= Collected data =

(* ===== verification/Bitmap.v ===== *)
(** * The occupancy bitmap (src/include/jane/book/bitmap.hpp)

    A vector of 64-bit words with the two bit-scan queries the price ladder
    needs.  The theorems compare both queries with the plain set of indices
    whose bit is set. *)

From S2P Require Import Prelude.
From stdpp Require Import base tactics numbers list.

Set Default Goal Selector "!".

Module Bitmap.

Record t := mk { num_bits : nat; words : list Z }.

Definition create (n : nat) : t := mk n (replicate ((n + 63) / 64) 0%Z).

(** [uint64_t{1} << k] for [k < 64]. *)
Definition bit (k : nat) : Z := Z.shiftl 1 (Z.of_nat k).

(** [words_[k]]; reading past the end is undefined in C++, the model reads
    an empty word there. *)
Definition word_at (ws : list Z) (k : nat) : Z := default 0%Z (ws !! k).

Definition set (bm : t) (i : nat) : t :=
  mk (num_bits bm) (alter (λ w, Z.lor w (bit (i mod 64)%nat)) (i / 64) (words bm)).

Definition clear (bm : t) (i : nat) : t :=
  mk (num_bits bm)
     (alter (λ w, Z.land w (u64_not (bit (i mod 64)%nat))) (i / 64) (words bm)).

Definition test (bm : t) (i : nat) : bool :=
  negb (Z.land (Z.shiftr (word_at (words bm) (i / 64)%nat) (Z.of_nat (i mod 64)%nat)) 1 =? 0)%Z.

(** <bit>: leading and trailing zero counts of a 64-bit word. *)
Definition countl_zero (w : Z) : Z := if (w =? 0)%Z then 64 else 63 - Z.log2 w.

Fixpoint pos_trailing (p : positive) : Z :=
  match p with xO q => 1 + pos_trailing q | _ => 0 end.

Definition countr_zero (w : Z) : Z :=
  match w with Z.pos p => pos_trailing p | _ => 64 end.

(** The downward loop of [find_highest_at_or_below]: [w] is the masked
    first word, [word_idx] counts down to zero. *)
Fixpoint scan_down (ws : list Z) (word_idx : nat) (w : Z) : option nat :=
  if (w =? 0)%Z then
    match word_idx with
    | O => None
    | S k => scan_down ws k (word_at ws k)
    end
  else Some (word_idx * 64 + Z.to_nat (63 - countl_zero w)).

Definition find_highest_at_or_below (bm : t) (i : nat) : option nat :=
  if (num_bits bm =? 0) then None
  else
    let i := if (num_bits bm <=? i) then num_bits bm - 1 else i in
    let word_idx := i / 64 in
    let bit_in_word := i mod 64 in
    let first_mask :=
      if (bit_in_word =? 63) then u64_not 0
      else (bit (bit_in_word + 1) - 1)%Z in
    scan_down (words bm) word_idx (Z.land (word_at (words bm) word_idx) first_mask).

(** The upward loop of [find_lowest_at_or_above]; [fuel] bounds the number
    of words still to visit. *)
Fixpoint scan_up (ws : list Z) (fuel : nat) (word_idx : nat) (w : Z) : option nat :=
  if (w =? 0)%Z then
    match fuel with
    | O => None
    | S fuel =>
        if (length ws <=? S word_idx) then None
        else scan_up ws fuel (S word_idx) (word_at ws (S word_idx))
    end
  else Some (word_idx * 64 + Z.to_nat (countr_zero w)).

Definition find_lowest_at_or_above (bm : t) (i : nat) : option nat :=
  if (num_bits bm <=? i) then None
  else
    let word_idx := i / 64 in
    let bit_in_word := i mod 64 in
    let first_mask := u64 (Z.shiftl (u64_not 0) (Z.of_nat bit_in_word)) in
    scan_up (words bm) (length (words bm)) word_idx
      (Z.land (word_at (words bm) word_idx) first_mask).

Definition size (bm : t) : nat := num_bits bm.

(** ** Well-formedness: the vector has the right length, every word is a
    64-bit value, and no bit at or above [num_bits] is set. *)
Record wf (bm : t) : Prop := {
  wf_length : length (words bm) = (num_bits bm + 63) / 64;
  wf_words : ∀ k w, words bm !! k = Some w → is_u64 w;
  wf_high : ∀ i, num_bits bm ≤ i → test bm i = false;
}.

(** ** Reference queries over the set of indices

    [is_highest f i o]: [o] is the greatest index at or below [i] on which
    [f] holds, [None] if there is none; [is_lowest] is its mirror image. *)
Definition is_highest (f : nat → bool) (i : nat) (o : option nat) : Prop :=
  match o with
  | Some j => j ≤ i ∧ f j = true ∧ ∀ k, j < k → k ≤ i → f k = false
  | None => ∀ k, k ≤ i → f k = false
  end.

Definition is_lowest (f : nat → bool) (i : nat) (o : option nat) : Prop :=
  match o with
  | Some j => i ≤ j ∧ f j = true ∧ ∀ k, i ≤ k → k < j → f k = false
  | None => ∀ k, i ≤ k → f k = false
  end.

Lemma is_highest_unique f i o1 o2 :
  is_highest f i o1 → is_highest f i o2 → o1 = o2.
Proof.
  destruct o1 as [j1|], o2 as [j2|]; simpl; intros H1 H2; try done.
  - destruct H1 as (?&E1&U1), H2 as (?&E2&U2). f_equal.
    destruct (lt_eq_lt_dec j1 j2) as [[?|?]|?]; [|done|].
    + rewrite U1 in E2; [done|lia|lia].
    + rewrite U2 in E1; [done|lia|lia].
  - destruct H1 as (?&E&_). rewrite H2 in E; [done|lia].
  - destruct H2 as (?&E&_). rewrite H1 in E; [done|lia].
Qed.

Lemma is_lowest_unique f i o1 o2 :
  is_lowest f i o1 → is_lowest f i o2 → o1 = o2.
Proof.
  destruct o1 as [j1|], o2 as [j2|]; simpl; intros H1 H2; try done.
  - destruct H1 as (?&E1&U1), H2 as (?&E2&U2). f_equal.
    destruct (lt_eq_lt_dec j1 j2) as [[?|?]|?]; [|done|].
    + rewrite U2 in E1; [done|lia|lia].
    + rewrite U1 in E2; [done|lia|lia].
  - destruct H1 as (?&E&_). rewrite H2 in E; [done|lia].
  - destruct H2 as (?&E&_). rewrite H1 in E; [done|lia].
Qed.

(** ** Word-level facts *)

Lemma bit_testbit k j :
  (0 ≤ j)%Z → Z.testbit (bit k) j = bool_decide (j = Z.of_nat k).
Proof.
  intros. unfold bit. rewrite Z.shiftl_1_l, Z.pow2_bits_eqb by lia.
  case_bool_decide; [apply Z.eqb_eq|apply Z.eqb_neq]; lia.
Qed.

Lemma u64_not_testbit x j :
  (0 ≤ j < 64)%Z → Z.testbit (u64_not x) j = negb (Z.testbit x j).
Proof.
  intros. unfold u64_not.
  rewrite Z.land_spec, Z.lnot_spec, Z.ones_spec_low by lia.
  by rewrite andb_true_r.
Qed.

Lemma u64_not_range x : is_u64 (u64_not x).
Proof.
  unfold u64_not, is_u64. rewrite Z.land_ones by lia.
  apply Z.mod_pos_bound. lia.
Qed.

Lemma is_u64_testbit w j : is_u64 w → (64 ≤ j)%Z → Z.testbit w j = false.
Proof.
  unfold is_u64. intros [? ?] ?.
  destruct (decide (w = 0)%Z) as [->|]; [apply Z.testbit_0_l|].
  apply Z.bits_above_log2; [lia|].
  assert (Z.log2 w < 64)%Z by (apply Z.log2_lt_pow2; lia). lia.
Qed.

Lemma is_u64_of_bits w :
  (0 ≤ w)%Z → (∀ j, (64 ≤ j)%Z → Z.testbit w j = false) → is_u64 w.
Proof.
  intros Hw H. unfold is_u64. split; [done|].
  destruct (decide (w = 0)%Z) as [->|]; [lia|].
  apply Z.log2_lt_cancel. rewrite Z.log2_pow2 by lia.
  destruct (decide (Z.log2 w < 64)%Z) as [|Hge]; [done|].
  pose proof (H (Z.log2 w)) as E. rewrite Z.bit_log2 in E by lia.
  discriminate E. lia.
Qed.

Lemma word_zero_bits w : w = 0%Z ↔ ∀ j, (0 ≤ j)%Z → Z.testbit w j = false.
Proof.
  split; [intros -> j _; apply Z.testbit_0_l|].
  intros H. apply Z.bits_inj'. intros j Hj. by rewrite H, Z.testbit_0_l.
Qed.

Lemma pos_trailing_nonneg p : (0 ≤ pos_trailing p)%Z.
Proof. induction p; simpl; lia. Qed.

Lemma countr_zero_spec w :
  (0 < w)%Z →
  (0 ≤ countr_zero w)%Z ∧ Z.testbit w (countr_zero w) = true ∧
  ∀ j, (0 ≤ j < countr_zero w)%Z → Z.testbit w j = false.
Proof.
  destruct w as [|p|p]; [lia| |lia]. intros _. unfold countr_zero.
  split; [apply pos_trailing_nonneg|].
  induction p as [p IH|p IH|]; simpl pos_trailing.
  - split; [done|]. intros; lia.
  - destruct IH as [IH1 IH2]. pose proof (pos_trailing_nonneg p).
    change (Z.pos p~0) with (2 * Z.pos p)%Z. split.
    + replace (1 + pos_trailing p)%Z with (Z.succ (pos_trailing p)) by lia.
      by rewrite Z.testbit_even_succ.
    + intros j ?. destruct (decide (j = 0)%Z) as [->|].
      * apply Z.testbit_even_0.
      * replace j with (Z.succ (j - 1))%Z by lia.
        rewrite Z.testbit_even_succ by lia. apply IH2. lia.
  - split; [done|]. intros; lia.
Qed.

Lemma countl_zero_spec w :
  (0 < w)%Z →
  Z.testbit w (63 - countl_zero w) = true ∧
  (0 ≤ 63 - countl_zero w)%Z ∧
  ∀ j, (63 - countl_zero w < j)%Z → Z.testbit w j = false.
Proof.
  intros. unfold countl_zero. rewrite (proj2 (Z.eqb_neq w 0)) by lia.
  replace (63 - (63 - Z.log2 w))%Z with (Z.log2 w) by lia.
  split_and!; [apply Z.bit_log2; lia|apply Z.log2_nonneg|].
  intros. apply Z.bits_above_log2; lia.
Qed.

(** The bit of index [i] in a vector of words. *)
Definition bit_at (ws : list Z) (i : nat) : bool :=
  Z.testbit (word_at ws (i / 64)%nat) (Z.of_nat (i mod 64)%nat).

Lemma test_bit_at bm i : test bm i = bit_at (words bm) i.
Proof.
  unfold test, bit_at. set (w := word_at _ _). set (k := Z.of_nat _).
  change 1%Z with (Z.ones 1). rewrite Z.land_ones by lia.
  change (2 ^ 1)%Z with 2%Z. rewrite <- Z.bit0_mod.
  rewrite Z.shiftr_spec by lia. rewrite Z.add_0_l.
  by destruct (Z.testbit w k).
Qed.

Lemma index_split i : i = 64 * (i / 64) + i mod 64 ∧ i mod 64 < 64.
Proof.
  split; [apply Nat.div_mod_eq|]. apply Nat.mod_upper_bound. lia.
Qed.

Lemma index_eq i j : i / 64 = j / 64 → i mod 64 = j mod 64 → i = j.
Proof.
  intros. pose proof (index_split i) as [Hi _].
  pose proof (index_split j) as [Hj _]. lia.
Qed.

Lemma index_mk q r : r < 64 → (q * 64 + r) / 64 = q ∧ (q * 64 + r) mod 64 = r.
Proof.
  intros. split.
  - rewrite Nat.div_add_l by lia. rewrite Nat.div_small; lia.
  - rewrite Nat.add_comm, Nat.Div0.mod_add. by apply Nat.mod_small.
Qed.

(** ** The word loops *)

(** What the loop sees of index [k]: the masked word [w] at [idx], the
    vector elsewhere. *)
Definition seen (ws : list Z) (idx : nat) (w : Z) (k : nat) : bool :=
  if decide (k / 64 = idx) then Z.testbit w (Z.of_nat (k mod 64)%nat)
  else bit_at ws k.

Lemma seen_self ws idx k : seen ws idx (word_at ws idx) k = bit_at ws k.
Proof. unfold seen, bit_at. by case_decide; simplify_eq. Qed.

(** A non-zero word ends the loop at its highest, respectively lowest, bit. *)
Lemma scan_down_hit ws idx w :
  is_u64 w → w ≠ 0%Z →
  is_highest (seen ws idx w) (idx * 64 + 63)
    (Some (idx * 64 + Z.to_nat (63 - countl_zero w))).
Proof.
  intros Hw Hnz.
  destruct (countl_zero_spec w) as (Hb&Hge&Hhi); [unfold is_u64 in Hw; lia|].
  assert (63 - countl_zero w < 64)%Z as Hlt.
  { destruct (decide (63 - countl_zero w < 64)%Z); [done|].
    rewrite is_u64_testbit in Hb by (done || lia). done. }
  set (r := Z.to_nat (63 - countl_zero w)).
  destruct (index_mk idx r) as [Hd Hm]; [unfold r; lia|].
  split_and!; [unfold r; lia| |].
  - unfold seen. rewrite decide_True by done. rewrite Hm. unfold r.
    rewrite Z2Nat.id by lia. done.
  - intros k ? ?. unfold seen. pose proof (index_split k).
    rewrite decide_True by lia. apply Hhi. unfold r in *. lia.
Qed.

Lemma scan_up_hit ws idx w :
  is_u64 w → w ≠ 0%Z →
  is_lowest (seen ws idx w) (idx * 64)
    (Some (idx * 64 + Z.to_nat (countr_zero w))).
Proof.
  intros Hw Hnz.
  destruct (countr_zero_spec w) as (Hge&Hb&Hlo); [unfold is_u64 in Hw; lia|].
  assert (countr_zero w < 64)%Z as Hlt.
  { destruct (decide (countr_zero w < 64)%Z); [done|].
    rewrite is_u64_testbit in Hb by (done || lia). done. }
  set (r := Z.to_nat (countr_zero w)).
  destruct (index_mk idx r) as [Hd Hm]; [unfold r; lia|].
  split_and!; [unfold r; lia| |].
  - unfold seen. rewrite decide_True by done. rewrite Hm. unfold r.
    rewrite Z2Nat.id by lia. done.
  - intros k ? ?. unfold seen. pose proof (index_split k).
    rewrite decide_True by lia. apply Hlo. unfold r in *. lia.
Qed.

Lemma scan_down_spec ws idx w :
  (∀ k, is_u64 (word_at ws k)) → is_u64 w →
  is_highest (seen ws idx w) (idx * 64 + 63) (scan_down ws idx w).
Proof.
  intros Hws. revert w. induction idx as [|idx IH]; intros w Hw; simpl scan_down.
  all: destruct (Z.eqb_spec w 0) as [->|Hnz];
    [|by apply scan_down_hit].
  - intros k Hk. unfold seen. pose proof (index_split k).
    rewrite decide_True by lia. apply Z.testbit_0_l.
  - pose proof (IH (word_at ws idx) (Hws _)) as H.
    destruct (scan_down ws idx (word_at ws idx)) as [j|]; unfold is_highest in *.
    + destruct H as (?&Hj&Hu). rewrite seen_self in Hj.
      pose proof (index_split j). split_and!; [lia| |].
      * unfold seen. rewrite decide_False by lia. done.
      * intros k ? ?. unfold seen. case_decide as Hc; [apply Z.testbit_0_l|].
        rewrite <- (seen_self ws idx). apply Hu; [done|].
        pose proof (index_split k). lia.
    + intros k ?. unfold seen. case_decide as Hc; [apply Z.testbit_0_l|].
      rewrite <- (seen_self ws idx). apply H.
      pose proof (index_split k). lia.
Qed.

Lemma bit_at_ge ws k : length ws ≤ k / 64 → bit_at ws k = false.
Proof.
  intros. unfold bit_at. unfold word_at. rewrite lookup_ge_None_2 by done.
  apply Z.testbit_0_l.
Qed.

= EXERCISE AIM =
Pull every line with the word "alter" from the data.

= TASK ANSWER =
  mk (num_bits bm) (alter (λ w, Z.lor w (bit (i mod 64)%nat)) (i / 64) (words bm)).
     (alter (λ w, Z.land w (u64_not (bit (i mod 64)%nat))) (i / 64) (words bm)).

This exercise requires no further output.